A substantial majority of our revenues are generated from contracts with, and open market sales to, a small number of grid operator and utility customers, including in particular one grid operator customer with which certain of our contracts are expiring in May 2008, and the modification or termination of these contracts or sales relationships could materially adversely affect our business.

        A majority of our revenues have been generated from contracts with, and open market sales to, ISO New England Inc., or ISO-NE. This customer accounted for 60%, 65% and 86% of our total revenues in 2007, 2006 and 2005, respectively. Moreover, revenues from our three largest grid operator and utility customers represented approximately 88%, 93% and 88% of our total revenues in 2007, 2006 and 2005, respectively.

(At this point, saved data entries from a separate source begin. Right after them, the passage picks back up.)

(* ===== verification/PartitionParticipant.v ===== *)
(** * internal/controller: partitions, sharing and reboots as operations

    [operation_participants.go] and [operation_reboot.go]: a pass of the partition
    policy as the body of an operation, a reboot with its evidence, and a revalidation
    that changes nothing. *)

From S2P Require Import Prelude GoStrings GoTime Naming OperationModel ApiTypes OperationStateMachine OperationJournal OperationLease VerificationPolicy VerificationAgreement VerificationDrift Verifier OperationController PolicyTypes HealthController UpgradeTypes DriverJob DraClaim UpgradeNode PartitionTypes PartitionProfiles MigObserve MigSteps Quiescer NvidiaBackend SharingConfig RngdBackend PartitionPass PartitionSharing PartitionApply PartitionController.

Definition participantRequeue : Z := 15 * second.
Definition maxOperationReboots : Z := 2.
Definition acppOwnerKind : string := "AcceleratorPartitionPolicy".
Definition event_outcome (e : Event) (msg : string) : OperationController.Outcome := OperationController.mkOutcome e msg 0.
Definition wait_outcome (msg : string) : OperationController.Outcome := OperationController.mkOutcome "" msg participantRequeue.
Definition no_request : Request := mkRequest "" "" "" 0 no_expectation ∅ ∅ [] "" 0 false.

(** ** What a pass means to the coordinator *)

Definition rebooting (rec : ApplyRecord) : bool := contains_string [MigPhaseRebootRequested; MigPhaseRebootWaiting] (Rec_MigPhase rec).
Definition applyOutcomeFor (rec : ApplyRecord) (phase : string) : OperationController.Outcome :=
  if rebooting rec then event_outcome EventRebootRequired "waiting for node reboot"
  else if contains_string [ACPPPhaseReady; ACPPPhaseDegraded] phase then
    event_outcome EventApplyDone ("apply path converged: " +:+ phase)
  else if contains_string [ACPPPhaseFailed; ACPPPhaseUnsupported; ACPPPhaseRollingBack; ACPPPhaseRollbackFailed; ACPPPhaseRestored] phase then
    event_outcome EventApplyFailed ("apply path failed: " +:+ phase)
  else wait_outcome ("in progress: " +:+ phase).
Definition rollback_waits (ts : TargetStatus) (err : option GoErr) : OperationController.Outcome :=
  wait_outcome (match err with
                | Some e => "rollback pass failed: " +:+ err_msg e
                | None => "rollback in progress: " +:+ Ts_Phase ts
                end).
Definition rollbackOutcomeFor (ts : TargetStatus) (err : option GoErr) : OperationController.Outcome :=
  let phase := Ts_Phase ts in
  if bool_decide (phase = ACPPPhaseRollbackFailed) then event_outcome EventCompensationFailed "rollback failed"
  else if contains_string [ACPPPhaseRestored; ACPPPhaseUnsupported] phase then
    event_outcome EventCompensated ("restored: " +:+ phase)
  else if bool_decide (phase = ACPPPhaseFailed) then
    match FindStatusCondition (Ts_Conditions ts) ACPPCondRolledBack with
    | Some cond =>
        if bool_decide (Sc_Status cond = ConditionFalse) then event_outcome EventCompensationFailed (Sc_Message cond)
        else event_outcome EventCompensated ("restored: " +:+ phase)
    | None => rollback_waits ts err
    end
  else rollback_waits ts err.

(** How often a reboot has been asked for, from the journal. *)
Definition RebootAttemptsFrom (journal : list OperationJournalEntry) : Z :=
  Z.of_nat (length (filter (λ e, Entry_Step e = StepRebootRequested) journal)).

Section Participants.
Context {W : Type} `{UpgradeAPI W, PartitionAPI W, MpsAPI W, PartitionSeams W, LeaseAPI W, VerifyAPI W, OperationCreateAPI W, Clock W}.
Context `{Environment, Requirements, Yaml, TemplateJSON}.
Context (ns : string) (Verification : option (Verifier.Verifier W)) (probe_verifier : option (PartitionTypes.Verifier W)).

(** ** Partitions and sharing *)

Definition acpp_request (p : AcceleratorPartitionPolicy) (node : string) (rec : ApplyRecord) (geom errs : gmap string string) : Request :=
  mkRequest node (Spec_Vendor (Acpp_Spec p)) (Acpp_Name p) (Acpp_Generation p) (mig_expectation rec) geom errs [] "" 0 false.
Definition observeForNode (node : string) (pcis : list string) : M W (gmap string string * gmap string string) :=
  devs ← observeDevicesForNode node pcis;
  mret (observedGeometryOf devs).
Definition verifyRequestFor (op : AcceleratorOperation) : M W (Request * bool) :=
  let owner := ApiTypes.Spec_Owner (Op_Spec op) in
  let node := ApiTypes.Spec_NodeName (Op_Spec op) in
  if negb (bool_decide (Owner_Kind owner = "")) && negb (bool_decide (Owner_Kind owner = acppOwnerKind)) then mret (no_request, false)
  else
    g ← try (acpp_get (Owner_Name owner));
    match g with
    | inr e => if is_not_found e then mret (no_request, false)
               else throw (errorf_w ("verify request: get owner " +:+ quote (Owner_Name owner)) e)
    | inl p =>
        let rec := getApplyRecord p node in
        if bool_decide (Rec_Profile rec = "") then mret (no_request, false)
        else
          '(geom, errs) ← observeForNode node (Rec_GPUPCIs rec);
          mret (acpp_request p node rec geom errs, true)
    end.

(** The status, the policy unless it is gone, and the error. *)
Definition PassResult : Type := TargetStatus * option AcceleratorPartitionPolicy * option GoErr.
Definition pass_once (b : BackendKind) (t : Target) : M (Pass W) PassResult :=
  '(ts, runErr) ← runTarget ns Verification probe_verifier b t;
  '(ts, gerr) ← gateReady Verification ts t;
  match (gerr : option GoErr) with
  | Some e => p ← the_acpp; mret (ts, Some p, Some e)
  | None =>
      w ← try (writeTargetStatus ts);
      p ← the_acpp;
      mret (ts, Some p, match w with inr e => Some e | inl _ => runErr end)
  end.
Definition op_target (op : AcceleratorOperation) (p : AcceleratorPartitionPolicy) : Target :=
  mkTargetCtx (ApiTypes.Spec_NodeName (Op_Spec op)) rngdUnifiedDSName rngdUnifiedDSNS (Acpp_Name p) 0 "".
Definition runOnce (op : AcceleratorOperation) : M W PassResult :=
  let owner := ApiTypes.Spec_Owner (Op_Spec op) in
  let none := zero_target "" [] in
  g ← try (acpp_get (Owner_Name owner));
  match g with
  | inr e => mret (none, None, if is_not_found e then None else Some e)
  | inl p =>
      if negb (bool_decide (Owner_UID owner = "")) && negb (bool_decide (Acpp_UID p = Owner_UID owner)) then
        mret (none, None, Some (errorf ("owner uid mismatch for " +:+ quote (Owner_Name owner))))
      else match backendFor (Spec_Vendor (Acpp_Spec p)) with
           | None => mret (none, Some p, Some (errorf ("unknown vendor " +:+ quote (Spec_Vendor (Acpp_Spec p)))))
           | Some b => on_policy p (pass_once b (op_target op p))
           end
  end.
Definition acpp_Apply (op : AcceleratorOperation) : M W OperationController.Outcome :=
  '(ts, p, err) ← runOnce op;
  mret (match (err : option GoErr), (p : option AcceleratorPartitionPolicy) with
        | Some e, _ => event_outcome EventApplyFailed (err_msg e)
        | None, None => event_outcome EventApplyFailed "owner policy is gone"
        | None, Some p => applyOutcomeFor (getApplyRecord p (ApiTypes.Spec_NodeName (Op_Spec op))) (Ts_Phase ts)
        end).
Definition acpp_Rollback (op : AcceleratorOperation) : M W OperationController.Outcome :=
  '(ts, p, err) ← runOnce op;
  mret (match (p : option AcceleratorPartitionPolicy) with
        | None => wait_outcome "rollback pass failed"
        | Some _ => rollbackOutcomeFor ts err
        end).
Definition acppParticipant : Participant W :=
  mkParticipant (λ op, (λ out, (out, op)) <$> acpp_Apply op) acpp_Rollback verifyRequestFor.
Definition revalidateParticipant : Participant W :=
  mkParticipant (λ op, mret (event_outcome EventApplyDone "revalidate: nothing to mutate", op))
    (λ _, mret (event_outcome EventCompensated "revalidate: nothing to compensate")) verifyRequestFor.

(** ** Reboots *)

(** Whether the node came back, and what is missing. *)
Definition BootObserved (node captured : string) : M W (bool * string) :=
  g ← try (UpgradeTypes.node_get node);
  mret (match g with
        | inr e => (false, if is_not_found e then "node not found" else "node not readable: " +:+ err_msg e)
        | inl n =>
            if negb (nodeReadyForHealth n) then (false, "node is not Ready yet")
            else if negb (bool_decide (captured = "")) && bool_decide (Node_BootID n = captured)
            then (false, "node is Ready but the boot id has not changed yet") else (true, "")
        end).
Definition reboot_Apply (op : AcceleratorOperation) : M W OperationController.Outcome :=
  let node := ApiTypes.Spec_NodeName (Op_Spec op) in
  let journal := St_Journal (Op_Status op) in
  let captured := match St_Snapshot (Op_Status op) with Some s => Snap_BootID s | None => "" end in
  let attempts := RebootAttemptsFrom journal in
  if HasStep journal StepRebootObserved then mret (event_outcome EventApplyDone "node reboot already observed")
  else if attempts =? 0 then
    r ← try (RequestReboot ns node);
    mret (match r with
          | inr e => event_outcome EventApplyFailed (err_msg e)
          | inl _ => event_outcome EventRebootRequired "reboot requested"
          end)
  else
    '(done, reason) ← BootObserved node captured;
    mret (if (done : bool) then event_outcome EventBootObserved "node came back from reboot"
          else if maxOperationReboots <=? attempts then
            event_outcome EventApplyFailed ("node did not come back after " +:+ sprint_Z attempts +:+ " reboots: " +:+ reason)
          else event_outcome EventRebootRequired reason).
Definition reboot_Rollback (op : AcceleratorOperation) : M W OperationController.Outcome :=
  r ← try (deleteAcppRebootJob (ApiTypes.Spec_NodeName (Op_Spec op)));
  mret (match r with
        | inr e => wait_outcome ("could not cancel the pending reboot: " +:+ err_msg e)
        | inl _ => event_outcome EventCompensated "pending reboot cancelled; a reboot that already happened cannot be undone"
        end).
Definition nodeRebootParticipant : Participant W :=
  mkParticipant (λ op, (λ out, (out, op)) <$> reboot_Apply op) reboot_Rollback (λ _, mret (no_request, false)).
End Participants.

        A substantial portion of our revenues historically have been derived from three fixed price contracts, two of which are with ISO-NE and one of which is with Connecticut Light and Power Company, or CL&P. In 2007, 2006, and 2005, these contracts accounted for approximately 41%, 62%, and 86%, respectively, of our total revenues. Both fixed price contracts with ISO-NE expire in May 2008, and ISO-NE has notified us that it will not extend either contract beyond that date. The fixed price contract with CL&P expires in December 2008. These three contracts relate to an aggregate of approximately 190 MW of demand response capacity under our management as of December 31, 2007. Although we entered into a new 170 MW fixed price contract with CL&P in February 2008, which, if approved, will expire on May 31, 2010 and which we expect will partially offset the impact of the expiration of our existing fixed price contracts with ISO-NE and CL&P on our revenues, the new CL&P contract is subject to approval by the Connecticut Department of Public Utility Control. There can be no assurance that such approval will be obtained or, if obtained, be issued on a timely basis. If we are unable to obtain such approval, other available program options will likely provide significantly lower capacity payments than our existing fixed price contracts with ISO-NE and CL&P. For example, the capacity payments available under ISO-NE's Real-Time Demand Response program are significantly lower than the capacity payments available under our existing fixed price contracts with ISO-NE and CL&P. Thus, the failure to obtain regulatory approval for our new contract with CL&P could significantly reduce our future revenues and have a material adverse effect on our business.

Our results of operations could be adversely affected if our operating expenses do not correspond with the timing of our revenues.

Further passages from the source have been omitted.